Hace poco mi hija menor me preguntó si conocía a Pink Floyd y lo que más me sorprendió de su pregunta es que ella supiera de la existencia del mítico grupo británico. Recién estrenada su adolescencia, desentierra del baúl de mis recuerdos a los Led Zeppelin y los Beatles de mi juventud. Que ya lo fueron de los que me antecedieron. Cuando yo, a mis quince años, creía ser una precursora mientras escuchaba con mis amigos El lado oscuro de la luna. En las tapas de sus cuadernos Gabriela pinta flores y diseña letreros con las proclamas de Love y Peace. Como si la tierra no girara y las modas sólo fueran ciclos de algo que siempre fue lo mismo pero con distintos nombres.
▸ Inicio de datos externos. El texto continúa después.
(* ===== verification/StackData.v ===== *)
(** * The data path of the stack task: no loss, no reordering, accounting

    Theorems on [process_tcp_write], [process_tcp_read], [process_udp_write] and
    [process_udp_read] against the documented behaviour of channels and
    sockets. *)

From S2P Require Import Prelude Net Externals Stack StackPoll.
#[local] Open Scope Z_scope.

Section Channels.
Context `{MpscLaws} {A : Type}.
Implicit Types (c : chan A) (a : A).

(** The two ends and the capacity, which data transfer leaves alone. *)
Definition same_ends c c' : Prop :=
  cap (view c') = cap (view c) /\ tx_alive (view c') = tx_alive (view c) /\
  rx_alive (view c') = rx_alive (view c).

Lemma same_ends_refl c : same_ends c c.
Proof. done. Qed.

Lemma same_ends_trans c1 c2 c3 : same_ends c1 c2 -> same_ends c2 c3 -> same_ends c1 c3.
Proof. unfold same_ends. intuition congruence. Qed.

Lemma try_recv_ok c a c' :
  try_recv c = (RecvOk a, c') -> items (view c) = a :: items (view c') /\ same_ends c c'.
Proof.
  intros E. pose proof (try_recv_view A c) as L. rewrite E in L. cbn in L.
  unfold ChanSpec.try_recv in L. destruct (items (view c)) eqn:Ei.
  - destruct (tx_alive (view c)); discriminate.
  - injection L as -> Hv. unfold same_ends. rewrite Hv. cbn. done.
Qed.
Lemma found_post_skip socks addr h k hs i r :
  get_tcp h socks = Some k ->
  (tcp_state k = StEstablished -> tcp_remote_endpoint k = None) ->
  found_post socks addr hs (S i) r -> found_post socks addr (h :: hs) i r.
Proof.
  intros Hk Hno Hr. destruct r as [[[idx local] peer]|]; cbn in *.
  - destruct Hr as (h' & k' & remote & Hi & Hl & Hrest). exists h', k', remote.
    split; [lia|]. split; [|done]. replace (idx - i)%nat with (S (idx - S i)) by lia. done.
  - constructor; [|done]. intros k' Hk'. rewrite Hk in Hk'. by injection Hk' as <-.
Qed.

Lemma find_established_ok socks addr hs i :
  Forall (has_tcp socks) hs ->
  exists r, find_established socks addr hs i = Ret r /\ found_post socks addr hs i r.
Proof.
  revert i. induction hs as [|h hs IH]; intros i Hall; cbn [find_established].
  { exists None. split; [done|constructor]. }
  apply Forall_cons_1 in Hall as [[k Hk] Hall]. rewrite Hk.
  destruct (IH (S i) Hall) as (r & Er & Hr).
  case_decide as He; [|exists r; split; [done|]; by eapply found_post_skip].
  destruct (tcp_remote_endpoint k) as [remote|] eqn:Erem.
  - eexists. split; [done|]. exists h, k, remote. rewrite Nat.sub_diag. split_and!; done.
  - exists r. split; [done|]. by eapply found_post_skip.
Qed.

(** What [try_accept_socket] does on a listener of the invariant. *)
Definition accept_post (socks : SocketSet) (st : ListenerState)
    (r : option (SocketHandle * SocketAddr * SocketAddr)) (socks' : SocketSet)
    (st' : ListenerState) : Prop :=
  match r with
  | None => socks' = socks /\ st' = st /\
      Forall (fun h => forall k, get_tcp h socks = Some k ->
        tcp_state k = StEstablished -> tcp_remote_endpoint k = None) (listening_handles st)
  | Some (acc, local, peer) =>
      exists hs1 hs2 new k knew remote,
        listening_handles st = hs1 ++ acc :: hs2 /\
        st' = {| l_addr := l_addr st; listening_handles := (hs1 ++ hs2) ++ [new] |} /\
        get_tcp acc socks = Some k /\ tcp_state k = StEstablished /\
        tcp_remote_endpoint k = Some remote /\ peer = endpoint_to_socket_addr remote /\
        local = match tcp_local_endpoint k with
                | Some l => endpoint_to_socket_addr l | None => l_addr st end /\
        ~ has_tcp socks new /\ get_tcp new socks' = Some knew /\ tcp_state knew = StListen /\
        (forall j, j <> new -> get_tcp j socks' = get_tcp j socks) /\
        (forall j, has_udp socks' j <-> has_udp socks j)
  end.

Lemma try_accept_ok socks st :
  Forall (has_tcp socks) (listening_handles st) -> sock_port (l_addr st) <> 0 ->
  exists r socks' st', try_accept_socket socks st = Ret (r, socks', st') /\
    accept_post socks st r socks' st'.
Proof.
  intros Hall Hport. unfold try_accept_socket.
  destruct (find_established_ok socks (l_addr st) _ 0 Hall) as ([[[idx local] peer]|] & -> & Hr).
  2:{ exists None, socks, st. done. }
  destruct Hr as (h & k & remote & _ & Hh & Hk & Hst & Hrem & Hpeer & Hlocal).
  rewrite Nat.sub_0_r in Hh. cbn [mbind outcome_bind]. rewrite Hh.
  pose proof (tcp_listen_spec (socket_addr_to_listen_endpoint (l_addr st))
    (tcp_new TCP_SOCKET_BUFFER_SIZE TCP_SOCKET_BUFFER_SIZE) (tcp_new_state _ _)) as L.
  rewrite decide_False in L by done. destruct L as (kn & -> & Hkn).
  destruct (sockets_add_tcp kn socks) as [new socks'] eqn:Ea.
  destruct (add_tcp_ok _ _ _ _ Ea) as (Hf & _ & Hg & Hne & _ & Hudp).
  do 3 eexists. split; [reflexivity|].
  exists (take idx (listening_handles st)), (drop (S idx) (listening_handles st)), new, k, kn, remote.
  split_and!; try done.
  - by rewrite take_drop_middle.
  - f_equal. f_equal. apply delete_take_drop.
Qed.

(** The listener that handed out one socket and got another: the invariant
    holds, and the accepted socket belongs to nobody. *)
Lemma stack_ok_relisten s h st hs1 acc hs2 new socks :
  stack_ok s -> listeners s !! h = Some st -> listening_handles st = hs1 ++ acc :: hs2 ->
  ~ has_tcp (sockets s) new -> has_tcp socks new ->
  (forall j, has_tcp (sockets s) j -> has_tcp socks j) ->
  (forall j, has_udp socks j <-> has_udp (sockets s) j) ->
  let s1 := set_listeners
    (<[h := {| l_addr := l_addr st; listening_handles := (hs1 ++ hs2) ++ [new] |}]> (listeners s))
    (set_sockets socks s) in
  stack_ok s1 /\ unlisted s1 acc /\ unconnecting (pending s1) acc.
Proof.
  intros Hs Hl Hhs Hf Hn Hg Hu s1.
  assert (Hs0 : stack_ok (set_sockets socks s))
    by (apply stack_ok_sockets; [by apply grows_sockets|done]).
  pose proof (ok_listener _ Hs0 h st Hl) as [Lk La Ln Lp Ld Ls Lc].
  destruct (fresh_unused s new Hs Hf) as [Hun _ Ht Hpn _].
  rewrite Hhs in *. rewrite Forall_app, Forall_cons_iff in La, Ls, Lc.
  destruct La as (La1 & La2 & La3), Ls as (Ls1 & Ls2 & Ls3), Lc as (Lc1 & Lc2 & Lc3).
  assert (Hnin : new ∉ hs1 ++ acc :: hs2) by (rewrite <- Hhs; by apply (Hun h st)).
  assert (Hsub : forall j, j ∈ (hs1 ++ hs2) ++ [new] -> j = new \/ j ∈ listening_handles st)
    by (intros j; rewrite Hhs; set_solver).
  assert (Hnd : NoDup ((hs1 ++ hs2) ++ [new])).
  { rewrite list.NoDup_app, list.NoDup_cons in Ld. rewrite !list.NoDup_app. 
    split_and!; [tauto| set_solver|tauto| set_solver|apply NoDup_singleton]. }
  assert (Hold : forall j l, listeners s !! j = Some l -> j <> h ->
    forall i, i ∈ listening_handles l -> i ∈ (hs1 ++ hs2) ++ [new] -> False).
  { intros j l Hj Hne i Hi Hi'. apply Hsub in Hi' as [->|Hi']; [by apply (Hun j l)|].
    apply Hne. exact (ok_disjoint s Hs j h l st i Hj Hl Hi Hi'). }
  split; [|split; [|exact Lc2]].
  - constructor; subst s1; cbn; try apply Hs0.
    + eapply chans_ok_frame; [..|apply Hs]; done.
    + intros j op Ho Hc. destruct (ok_connect _ Hs0 j op Ho Hc) as [? Hj]. split; [done|].
      rewrite lookup_insert_ne; [done|]. intros ->. cbn in Hj. by rewrite Hl in Hj.
    + intros j op Ho Hc. rewrite lookup_insert. case_decide; [by eauto|].
      exact (ok_accept _ Hs0 j op Ho Hc).
    + intros j l. rewrite lookup_insert. case_decide as Hj.
      * intros [= <-]. subst j. constructor; cbn; try done;
          rewrite ?Forall_app, ?Forall_singleton; auto.
        intros E. by apply app_eq_nil in E as [_ ?].
      * intros Hl'. eapply listener_ok_frame; [..|apply (ok_listener _ Hs0 j l Hl')]; done.
    + intros j j' l l' i. rewrite !lookup_insert. repeat case_decide; subst; try done.
      * intros [= <-] Hl' Hi Hi'. exfalso. by eapply (Hold j').
      * intros Hl' [= <-] Hi Hi'. exfalso. by eapply (Hold j).
      * apply (ok_disjoint _ Hs0).
    + intros j j' l l'. rewrite !lookup_insert. repeat case_decide; subst; try done.
      * intros [= <-] Hl' Hp. exact (ok_ports _ Hs0 _ _ _ _ Hl Hl' Hp).
      * intros Hl' [= <-] Hp. exact (ok_ports _ Hs0 _ _ _ _ Hl' Hl Hp).
      * apply (ok_ports _ Hs0).
  - intros j l. subst s1. cbn. rewrite lookup_insert. case_decide as Hj.
    + intros [= <-]. cbn. rewrite list.NoDup_app, list.NoDup_cons in Ld. set_solver.
    + intros Hl' Hin. apply not_eq_sym in Hj. apply Hj.
      apply (ok_disjoint s Hs j h l st acc Hl' Hl Hin). rewrite Hhs. set_solver.
Qed.

Lemma stack_ok_accepted s h st r socks' st' :
  stack_ok s -> listeners s !! h = Some st -> accept_post (sockets s) st r socks' st' ->
  let s1 := set_listeners (<[h := st']> (listeners s)) (set_sockets socks' s) in
  stack_ok s1 /\
  match r with
  | Some (acc, _, _) => has_tcp socks' acc /\ unlisted s1 acc /\ unconnecting (pending s) acc
  | None => True
  end.
Proof.
  intros Hs Hl Hp. destruct r as [[[acc local] peer]|]; cbn in Hp.
  - destruct Hp as (hs1 & hs2 & new & k & kn & remote & Hhs & -> & Hk & _ & _ & _ & _ & Hf & Hg & _
      & Hne & Hu).
    assert (Hgrow : forall j, has_tcp (sockets s) j -> has_tcp socks' j).
    { intros j Hj. unfold has_tcp. destruct (decide (j = new)) as [->|]; [by rewrite Hg|].
      by rewrite Hne. }
    destruct (stack_ok_relisten s h st hs1 acc hs2 new socks') as [H1 H2]; try done.
    { unfold has_tcp. by rewrite Hg. }
    split; [done|]. split; [|done]. apply Hgrow. by exists k.
  - destruct Hp as (-> & -> & _). split; [|done].
    assert (E : set_listeners (<[h := st]> (listeners s)) (set_sockets (sockets s) s) = s)
      by (destruct s; unfold set_listeners; cbn in *; by rewrite insert_id).
    by rewrite E.
Qed.

Lemma try_accept_listener s h st :
  stack_ok s -> listeners s !! h = Some st ->
  exists r socks' st', try_accept_socket (sockets s) st = Ret (r, socks', st') /\
    accept_post (sockets s) st r socks' st'.
Proof.
  intros Hs Hl. destruct (ok_listener s Hs h st Hl). by apply try_accept_ok.
Qed.

Lemma finish_accept_ok acc local peer t s :
  stack_ok s -> has_tcp (sockets s) acc -> unlisted s acc -> unconnecting (pending s) acc ->
  stack_ok (finish_accept acc local peer t s).
Proof.
  intros Hs Hh Hu Hc. apply stack_ok_emit; [done|]. apply (stack_ok_new_state acc s Hs Hh Hu Hc).
Qed.

Lemma handle_tcp_accept_safe h t s : stack_ok s -> safe (handle_tcp_accept h t s).
Proof.
  intros Hs. unfold handle_tcp_accept.
  destruct (listeners s !! h) as [st|] eqn:Hl; [|by apply safe_ret, stack_ok_emit].
  destruct (try_accept_listener s h st Hs Hl) as (r & socks & st' & -> & Hp).
  destruct (stack_ok_accepted s h st r socks st' Hs Hl Hp) as [H1 H2].
  cbn [mbind outcome_bind]. destruct r as [[[acc local] peer]|]; apply safe_ret.
  - destruct H2 as (? & ? & ?). by apply finish_accept_ok.
  - apply stack_ok_insert_pending; [done|]. cbn. rewrite lookup_insert, decide_True; eauto.
Qed.

Lemma close_listening_ok hs socks :
  Forall (has_tcp socks) hs ->
  exists socks', close_listening hs socks = Ret socks' /\
    (forall j, has_tcp socks' j <-> has_tcp socks j) /\
    (forall j, has_udp socks' j <-> has_udp socks j).
Proof.
  revert socks. induction hs as [|h hs IH]; intros socks Hall; cbn [close_listening].
  { by exists socks. }
  apply Forall_cons_1 in Hall as [Hh Hall]. edestruct (with_tcp_ok h) as (s1 & -> & Ht & Hu); [done|].
  cbn [mbind outcome_bind]. destruct (IH s1) as (s2 & -> & Ht2 & Hu2).
  { eapply Forall_impl; [|exact Hall]. intros j. apply Ht. }
  exists s2. split; [done|]. split; intros j; rewrite ?Ht2, ?Hu2; auto.
Qed.

(** Existence of sockets is all the invariant needs of the socket set. *)
Lemma stack_ok_same_sockets socks s :
  (forall j, has_tcp socks j <-> has_tcp (sockets s) j) ->
  (forall j, has_udp socks j <-> has_udp (sockets s) j) ->
  stack_ok s -> stack_ok (set_sockets socks s).
Proof. intros Ht Hu. apply stack_ok_sockets, grows_sockets; [|done]. intros j. apply Ht. Qed.

Lemma discard_pending_fields h s :
  pending (discard_pending h s) = delete h (pending s) /\
  listeners (discard_pending h s) = listeners s /\ sockets (discard_pending h s) = sockets s.
Proof.
  unfold discard_pending. destruct (pending s !! h) as [op|]; cbn; [|done].
  destruct (drop_pending_op_fields op s) as (-> & -> & -> & _). done.
Qed.

(** A listener may go away once nobody waits on it. *)
Lemma stack_ok_delete_listener h s :
  stack_ok s -> pending s !! h = None -> stack_ok (set_listeners (delete h (listeners s)) s).
Proof.
  intros Hs Hp. constructor; cbn; try apply Hs.
  - eapply chans_ok_frame; [..|apply Hs]; done.
  - intros j op Ho Hc. destruct (ok_connect s Hs j op Ho Hc) as [? Hj]. split; [done|].
    rewrite lookup_delete. by case_decide.
  - intros j op Ho Hc. rewrite lookup_delete. case_decide; [congruence|].
    exact (ok_accept s Hs j op Ho Hc).
  - intros j l [_ Hl]%lookup_delete_Some.
    eapply listener_ok_frame; [..|apply (ok_listener s Hs j l Hl)]; done.
  - intros j j' l l' i [_ Hl]%lookup_delete_Some [_ Hl']%lookup_delete_Some.
    by apply (ok_disjoint s Hs).
  - intros j j' l l' [_ Hl]%lookup_delete_Some [_ Hl']%lookup_delete_Some.
    by apply (ok_ports s Hs).
Qed.

Lemma handle_tcp_listener_close_safe h s : stack_ok s -> safe (handle_tcp_listener_close h s).
Proof.
  intros Hs. unfold handle_tcp_listener_close.
  pose proof (stack_ok_discard h s Hs) as H1. destruct (discard_pending_fields h s) as (Hp & _ & _).
  destruct (listeners (discard_pending h s) !! h) as [st|] eqn:Hl; [|by apply safe_ret].
  pose proof (ok_listener _ H1 h st Hl) as L.
  destruct (close_listening_ok _ _ (lo_all _ _ _ L)) as (socks & E & Ht & Hu).
  cbn [sockets set_listeners]. rewrite E. apply safe_ret.
  apply stack_ok_same_sockets; [done..|]. apply stack_ok_delete_listener; [done|].
  rewrite Hp. by rewrite lookup_delete, decide_True.
Qed.

Lemma handle_tcp_close_safe h s :
  stack_ok s -> has_tcp (sockets s) h /\ unconnecting (pending s) h -> safe (handle_tcp_close h s).
Proof.
  intros Hs [Hh Hc]. unfold handle_tcp_close. destruct (with_tcp_ok h tcp_close _ Hh) as (x & -> & Ht & Hu).
  apply safe_ret, stack_ok_remove_tcp; [done|]. by apply stack_ok_same_sockets.
Qed.

Lemma handle_udp_close_safe h s : stack_ok s -> has_udp (sockets s) h -> safe (handle_udp_close h s).
Proof.
  intros Hs Hh. unfold handle_udp_close. destruct (with_udp_ok h udp_close _ Hh) as (x & -> & Ht & Hu).
  apply safe_ret, stack_ok_remove_udp. by apply stack_ok_same_sockets.
Qed.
La pequeña de la casa está a un año de cumplir quince y en vez de bailes o fiestas caras hemos sellado un pacto con su padre: las dos viajaremos a la India acompañadas de su hermana mayor y las llevaré a las ciudades que un día visité. Pasearemos por los Ghats de Benarés y frente al Taj Majal nos dejaremos asombrar por la perfecta simetría de una promesa de amor. Se pondrán al cuello collares de caléndulas y sentirán a cada paso la humedad del monzón. Porque iremos en verano. Que es la época de lluvias.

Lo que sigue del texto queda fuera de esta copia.